**Problem details**
Word for word, return the lines from the top of the listing to the line containing "unfold proofMatches. set", both ends included, and no others.

------------------------------------

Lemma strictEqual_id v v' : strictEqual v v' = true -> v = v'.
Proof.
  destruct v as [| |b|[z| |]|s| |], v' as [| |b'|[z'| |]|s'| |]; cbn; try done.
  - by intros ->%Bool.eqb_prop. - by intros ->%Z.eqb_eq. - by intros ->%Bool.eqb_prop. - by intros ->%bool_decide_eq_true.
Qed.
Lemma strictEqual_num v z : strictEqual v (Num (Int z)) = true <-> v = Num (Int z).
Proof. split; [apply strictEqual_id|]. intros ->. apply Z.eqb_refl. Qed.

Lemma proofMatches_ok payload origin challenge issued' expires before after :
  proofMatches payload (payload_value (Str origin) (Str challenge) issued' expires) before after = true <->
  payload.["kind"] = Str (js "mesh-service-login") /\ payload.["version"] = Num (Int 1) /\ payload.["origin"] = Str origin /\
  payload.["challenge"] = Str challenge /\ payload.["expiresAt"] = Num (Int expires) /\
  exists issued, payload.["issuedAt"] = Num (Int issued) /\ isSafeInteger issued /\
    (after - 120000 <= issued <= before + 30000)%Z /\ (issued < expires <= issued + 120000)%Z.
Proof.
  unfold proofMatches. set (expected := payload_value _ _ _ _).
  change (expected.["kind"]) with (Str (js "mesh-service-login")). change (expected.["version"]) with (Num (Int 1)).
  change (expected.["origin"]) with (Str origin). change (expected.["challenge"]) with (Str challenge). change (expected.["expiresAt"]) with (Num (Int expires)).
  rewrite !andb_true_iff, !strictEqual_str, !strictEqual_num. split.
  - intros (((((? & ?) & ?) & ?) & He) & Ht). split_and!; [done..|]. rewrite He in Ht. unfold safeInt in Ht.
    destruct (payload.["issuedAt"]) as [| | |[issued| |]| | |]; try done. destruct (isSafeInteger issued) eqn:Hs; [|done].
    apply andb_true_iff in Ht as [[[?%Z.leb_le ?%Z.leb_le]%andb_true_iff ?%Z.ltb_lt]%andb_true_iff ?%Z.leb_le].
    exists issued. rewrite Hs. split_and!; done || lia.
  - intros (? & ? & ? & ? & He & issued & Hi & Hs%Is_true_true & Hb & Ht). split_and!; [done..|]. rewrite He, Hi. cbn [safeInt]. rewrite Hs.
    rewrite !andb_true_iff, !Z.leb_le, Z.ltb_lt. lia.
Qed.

------------------------------------

**Task response**
Lemma strictEqual_id v v' : strictEqual v v' = true -> v = v'.
Proof.
  destruct v as [| |b|[z| |]|s| |], v' as [| |b'|[z'| |]|s'| |]; cbn; try done.
  - by intros ->%Bool.eqb_prop. - by intros ->%Z.eqb_eq. - by intros ->%Bool.eqb_prop. - by intros ->%bool_decide_eq_true.
Qed.
Lemma strictEqual_num v z : strictEqual v (Num (Int z)) = true <-> v = Num (Int z).
Proof. split; [apply strictEqual_id|]. intros ->. apply Z.eqb_refl. Qed.

Lemma proofMatches_ok payload origin challenge issued' expires before after :
  proofMatches payload (payload_value (Str origin) (Str challenge) issued' expires) before after = true <->
  payload.["kind"] = Str (js "mesh-service-login") /\ payload.["version"] = Num (Int 1) /\ payload.["origin"] = Str origin /\
  payload.["challenge"] = Str challenge /\ payload.["expiresAt"] = Num (Int expires) /\
  exists issued, payload.["issuedAt"] = Num (Int issued) /\ isSafeInteger issued /\
    (after - 120000 <= issued <= before + 30000)%Z /\ (issued < expires <= issued + 120000)%Z.
Proof.
  unfold proofMatches. set (expected := payload_value _ _ _ _).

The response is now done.